Da la cara, por favor.


             Por favor deja de evadirme. Te entregué la carta más fuerte que he escrito en toda mi vida, la más llena de sentimientos y honesta carta de toda mi vida, exactamente hace una semana atrás y tú quedas como si nada, no me hablas, no me llamas, nada! No te pido que me escribas una de vuelta, no es eso, sino que te pido me des una respuesta, es decir, si quieres darme una oportunidad y que aquella carta sirvió de algo, que algo movió en tu corazón o que simplemente no te provocó ningún sentimiento y no quieres arriesgarte a probar “que tal si…” . Si es la segunda: quedamos bien, deberás darme un tiempo obviamente para pensar y recapacitar, olvidar, pero luego quizás podamos ser amigos porque contigo soy yo y te tengo confianza, y de aquí a encontrar a otra persona con la que forme una conexión así, tardaré bastante.
             No te pregunto ahora mismo porque acabas de terminar con tu novia y quizás estás más sentimental y volátil que de costumbre así que quizás hasta te enojes conmigo por ser tan “insensible” o “imprudente” por preguntártelo y pensar en mí y no en ti que pasas por un mal momento y si llegara a desatarse tu ira, incluso, podrías herirme con palabras como dagas que no se piensan antes de lanzar.
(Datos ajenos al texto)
(** * A verified model of [vector.h]: [RawMemory<T>] and [Vector<T>]

    The development embeds the two class templates of
    [advanced-vector/vector.h] and studies their functional behaviour,
    their capacity policy and their exception-safety guarantees.

    Modelling conventions.
    - A raw block of [n] slots is a [list (option T)] of length [n]:
      [None] is an uninitialised slot, [Some x] a slot holding a live
      object of value [x].  [nullptr] is the empty list.
    - A cursor ([iterator], [const_iterator]) is the offset of the slot it
      points to, counted from [begin()].
    - [size_t] is 64 bits wide.  Counters ([size_], [capacity_], indices)
      are natural numbers: under the representation invariant they stay
      below [2^63], where [size_ * 2] and [++size_] do not wrap around.
      The byte count [n * sizeof(T)] that [Allocate] hands to
      [operator new] is computed modulo [2^64], as in the source: the
      block obtained has room for [n] objects only if the product does
      not wrap around, while [capacity_] is [n] in either case.
    - [operator new] either throws [std::bad_alloc] or returns a block of
      the number of bytes asked for; it refuses what no implementation
      can provide, a block of more than [PTRDIFF_MAX] bytes.
    - A call returns normally ([Ret]), leaves by an exception ([Exn], with
      the state that the unwinding leaves behind), or breaks a contract
      ([Fault]: a failed [assert], or an access the language leaves
      undefined such as reading an uninitialised slot).
    - The element type is a parameter: its constructors and assignment
      operators are partial functions on values, its destructor never
      throws.  Constructor arguments are values of their own: the model
      covers the calls whose arguments are not elements of the container
      they are inserted into.  (An argument passed as [const T&] is read
      before any element is touched, so for it the restriction does not
      matter; an element passed as [T&&] is left moved-from inside the
      container, and such calls are outside the model.) *)

From stdpp Require Import base option list gmap.
(** C1.  With two samples or more, each interval either script computes is
    [mean - margin, mean + margin] for the arithmetic mean, the
    Bessel-corrected standard deviation and
    [margin = t(0.975, n-1) * std / sqrt(n)]: for power, throughput and
    efficiency in [reproduce_summary_statistics], and for each of the five
    metrics in [calculate_real_statistics]. *)
Theorem C1_confidence_interval (scipy : SciPy) :
  (forall (measurements : list Json.measurement) (name : string)
          (column : Json.measurement -> Q),
      2 <= len measurements ->
      In (name, column)
         [("power_consumption_watts", Json.power_consumption_watts);
          ("throughput_fps", Json.throughput_fps);
          ("efficiency_fps_per_watt", Json.efficiency_fps_per_watt)] ->
      exists stats entry,
        Validate.reproduce_summary_statistics measurements = inr stats
        /\ dict_get String.eqb stats name = Some entry
        /\ Validate.mean entry = Fin (Spec.mean (map column measurements))
        /\ Validate.std entry = Fin (Spec.bessel_std (map column measurements))
        /\ Validate.margin_of_error entry
           = Some (Fin (Spec.margin (map column measurements)))
        /\ Validate.confidence_interval_95 entry
           = Some (Fin (fst (Spec.interval (map column measurements))),
                   Fin (snd (Spec.interval (map column measurements)))))
  /\ (forall (df : list Extract.row) (name : string) (column : Extract.row -> Q),
      2 <= len df ->
      In (name, column) Extract.metrics ->
      exists processed entry,
        Extract.calculate_real_statistics df = inr processed
        /\ dict_get String.eqb (Extract.performance_statistics processed) name
           = Some entry
        /\ Extract.mean entry = Fin (Spec.mean (map column df))
        /\ Extract.std entry = Fin (Spec.bessel_std (map column df))
        /\ Extract.margin_of_error (Extract.confidence_interval_95 entry)
           = Fin (Spec.margin (map column df))
        /\ Extract.lower (Extract.confidence_interval_95 entry)
           = Fin (fst (Spec.interval (map column df)))
        /\ Extract.upper (Extract.confidence_interval_95 entry)
           = Fin (snd (Spec.interval (map column df)))).
Proof.
  split.
  - intros ms name column L I.
    destruct ms as [|m ms]; [unfold len in L; simpl in L; lia|].
    destruct (reproduce_summary_statistics_nonempty m ms)
      as (lo1 & hi1 & lo2 & hi2 & lo3 & hi3 & lo4 & hi4 & R).
    rewrite R.
    assert (L' : 2 <= len (map column (m :: ms))) by (now rewrite len_map).
    cbn [In] in I.
    destruct I as [I|[I|[I|[]]]]; inversion I; subst name column;
      (eexists; eexists; split; [reflexivity|]);
      (split; [reflexivity|]);
      unfold interval_entry;
      cbn [Validate.mean Validate.std Validate.margin_of_error
           Validate.confidence_interval_95];
      unfold margin_of; rewrite (margin_finite 0.975 _ L');
      rewrite np_mean_finite by lia; rewrite np_std_finite by exact L';
      repeat split; reflexivity.
  - intros df name column L I.
    destruct (performance_statistics_eq df L) as [processed [C P]].
    exists processed. rewrite P.
    assert (L' : 2 <= len (map column df)) by (now rewrite len_map).
    unfold Extract.metrics in I; cbn [In] in I.
    destruct I as [I|[I|[I|[I|[I|[]]]]]]; inversion I; subst name column;
      (eexists; split; [exact C|]);
      (split; [reflexivity|]);
      unfold stat_entry;
      cbn [Extract.mean Extract.std Extract.margin_of_error Extract.lower
           Extract.upper Extract.confidence_interval_95 snd];
      rewrite (extraction_margin _ L');
      rewrite np_mean_finite by lia; rewrite np_std_finite by exact L';
      repeat split; reflexivity.
Qed.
Pero yo (sin atacarte) te pregunto: ¿No te das cuenta que yo también paso por un mal momento? Asimismo, yo, te podría catalogar de “insensible” o “imprudente” por no responder aunque sea con una palabra a mi declaración de amor y, desatada mi furia, reclamar por una excusa de ¿Dónde quedó esa llamada que dijiste me harías al día siguiente? Que sigo esperando hasta el día de hoy.


----------------


Escrito el 1ero de Abril del año 2010, nada nuevo.